## What is being asked
Of all the lines in the entries below, give again exactly those starting at the line containing "(* ===== verification/AuditChain.v ===== *)" and ending at the line containing "[verify_audit_chain] with its", both ends included, and no others.

Data in this exercise START

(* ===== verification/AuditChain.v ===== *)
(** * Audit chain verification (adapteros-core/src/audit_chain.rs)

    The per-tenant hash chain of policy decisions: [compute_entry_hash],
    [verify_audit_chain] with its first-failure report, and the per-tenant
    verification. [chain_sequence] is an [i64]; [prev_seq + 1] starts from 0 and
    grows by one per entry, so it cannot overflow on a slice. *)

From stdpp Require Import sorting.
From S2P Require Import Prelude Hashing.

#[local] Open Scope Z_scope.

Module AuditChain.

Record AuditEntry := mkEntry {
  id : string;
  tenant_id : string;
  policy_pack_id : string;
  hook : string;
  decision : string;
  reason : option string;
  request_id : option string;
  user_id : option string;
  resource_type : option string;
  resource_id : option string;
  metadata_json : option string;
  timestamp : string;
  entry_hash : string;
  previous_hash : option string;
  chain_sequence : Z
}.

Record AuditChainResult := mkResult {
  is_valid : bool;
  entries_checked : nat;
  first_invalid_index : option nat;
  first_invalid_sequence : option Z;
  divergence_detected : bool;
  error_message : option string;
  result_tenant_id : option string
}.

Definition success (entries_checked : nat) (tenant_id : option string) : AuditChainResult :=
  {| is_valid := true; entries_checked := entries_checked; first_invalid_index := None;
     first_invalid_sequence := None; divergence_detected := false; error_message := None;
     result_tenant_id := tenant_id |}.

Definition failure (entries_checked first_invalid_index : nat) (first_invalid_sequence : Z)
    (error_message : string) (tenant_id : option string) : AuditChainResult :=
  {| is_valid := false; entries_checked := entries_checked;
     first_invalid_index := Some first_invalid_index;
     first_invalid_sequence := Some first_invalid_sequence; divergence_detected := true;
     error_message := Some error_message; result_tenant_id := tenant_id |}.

Data in this exercise END
Data in this exercise START

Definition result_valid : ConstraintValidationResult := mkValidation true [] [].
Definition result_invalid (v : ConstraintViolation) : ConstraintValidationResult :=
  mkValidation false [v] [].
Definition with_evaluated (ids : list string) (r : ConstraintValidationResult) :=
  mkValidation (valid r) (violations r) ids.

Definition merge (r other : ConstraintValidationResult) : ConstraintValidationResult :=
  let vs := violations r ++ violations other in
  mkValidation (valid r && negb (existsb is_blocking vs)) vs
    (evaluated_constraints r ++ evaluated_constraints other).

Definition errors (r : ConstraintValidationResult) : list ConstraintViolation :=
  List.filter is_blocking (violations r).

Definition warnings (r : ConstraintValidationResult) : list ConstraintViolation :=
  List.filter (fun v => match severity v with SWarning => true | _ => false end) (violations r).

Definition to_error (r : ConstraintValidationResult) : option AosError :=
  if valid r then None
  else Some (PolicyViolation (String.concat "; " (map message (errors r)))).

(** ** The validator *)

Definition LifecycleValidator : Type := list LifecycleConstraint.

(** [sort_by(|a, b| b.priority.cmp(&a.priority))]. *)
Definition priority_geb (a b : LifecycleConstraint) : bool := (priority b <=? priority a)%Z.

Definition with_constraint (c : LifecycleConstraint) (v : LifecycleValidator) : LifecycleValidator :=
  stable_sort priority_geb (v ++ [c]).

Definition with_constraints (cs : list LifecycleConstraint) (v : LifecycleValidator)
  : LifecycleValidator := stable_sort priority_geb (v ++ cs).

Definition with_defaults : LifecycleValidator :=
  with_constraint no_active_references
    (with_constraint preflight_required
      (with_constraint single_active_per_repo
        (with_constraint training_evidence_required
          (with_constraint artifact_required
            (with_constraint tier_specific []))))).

Data in this exercise END

## Written answer
(* ===== verification/AuditChain.v ===== *)
(** * Audit chain verification (adapteros-core/src/audit_chain.rs)

    The per-tenant hash chain of policy decisions: [compute_entry_hash],
    [verify_audit_chain] with its first-failure report, and the per-tenant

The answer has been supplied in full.